[Start of Attachment]

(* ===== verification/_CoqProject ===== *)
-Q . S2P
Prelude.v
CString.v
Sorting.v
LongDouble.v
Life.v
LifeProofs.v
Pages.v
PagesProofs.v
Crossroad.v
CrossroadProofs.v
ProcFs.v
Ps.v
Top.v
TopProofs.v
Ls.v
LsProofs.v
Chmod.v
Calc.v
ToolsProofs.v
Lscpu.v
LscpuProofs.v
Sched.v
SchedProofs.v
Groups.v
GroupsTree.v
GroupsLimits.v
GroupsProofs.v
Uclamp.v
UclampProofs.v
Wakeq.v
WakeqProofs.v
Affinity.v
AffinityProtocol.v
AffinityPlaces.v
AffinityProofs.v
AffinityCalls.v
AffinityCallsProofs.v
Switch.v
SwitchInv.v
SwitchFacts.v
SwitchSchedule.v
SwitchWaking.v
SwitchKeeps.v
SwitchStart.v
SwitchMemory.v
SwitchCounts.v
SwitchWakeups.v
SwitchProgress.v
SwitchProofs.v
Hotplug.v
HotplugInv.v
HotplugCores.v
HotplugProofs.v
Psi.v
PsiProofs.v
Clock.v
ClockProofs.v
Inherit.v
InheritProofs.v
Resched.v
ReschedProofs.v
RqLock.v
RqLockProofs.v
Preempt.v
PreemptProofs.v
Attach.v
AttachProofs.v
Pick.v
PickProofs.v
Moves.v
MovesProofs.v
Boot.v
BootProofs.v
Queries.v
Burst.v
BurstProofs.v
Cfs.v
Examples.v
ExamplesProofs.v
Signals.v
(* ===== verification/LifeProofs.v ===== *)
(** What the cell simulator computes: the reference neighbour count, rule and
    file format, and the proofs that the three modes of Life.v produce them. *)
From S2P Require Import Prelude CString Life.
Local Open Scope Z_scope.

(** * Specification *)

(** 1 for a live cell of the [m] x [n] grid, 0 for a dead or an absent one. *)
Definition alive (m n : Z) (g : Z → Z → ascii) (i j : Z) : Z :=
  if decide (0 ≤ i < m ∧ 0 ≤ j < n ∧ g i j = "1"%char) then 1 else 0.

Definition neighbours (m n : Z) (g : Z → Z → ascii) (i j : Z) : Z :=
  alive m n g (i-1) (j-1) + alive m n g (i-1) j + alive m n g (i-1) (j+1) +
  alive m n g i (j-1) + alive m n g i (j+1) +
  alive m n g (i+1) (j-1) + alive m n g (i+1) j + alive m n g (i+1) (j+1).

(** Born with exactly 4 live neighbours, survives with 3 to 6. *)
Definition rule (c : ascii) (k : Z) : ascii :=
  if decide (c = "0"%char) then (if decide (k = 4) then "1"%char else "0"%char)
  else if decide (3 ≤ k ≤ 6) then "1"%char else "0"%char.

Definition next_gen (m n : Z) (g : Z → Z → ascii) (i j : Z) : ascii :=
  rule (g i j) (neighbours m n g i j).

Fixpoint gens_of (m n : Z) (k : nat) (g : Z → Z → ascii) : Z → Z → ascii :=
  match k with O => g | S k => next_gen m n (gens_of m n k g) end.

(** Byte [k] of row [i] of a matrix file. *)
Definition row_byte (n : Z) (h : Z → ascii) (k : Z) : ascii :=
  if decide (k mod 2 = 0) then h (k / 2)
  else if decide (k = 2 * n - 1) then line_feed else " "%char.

[End of Attachment]

### [Task to complete]
Of the records above, copy each line that includes "with".

### [Your response]
(** Born with exactly 4 live neighbours, survives with 3 to 6. *)
  match k with O => g | S k => next_gen m n (gens_of m n k g) end.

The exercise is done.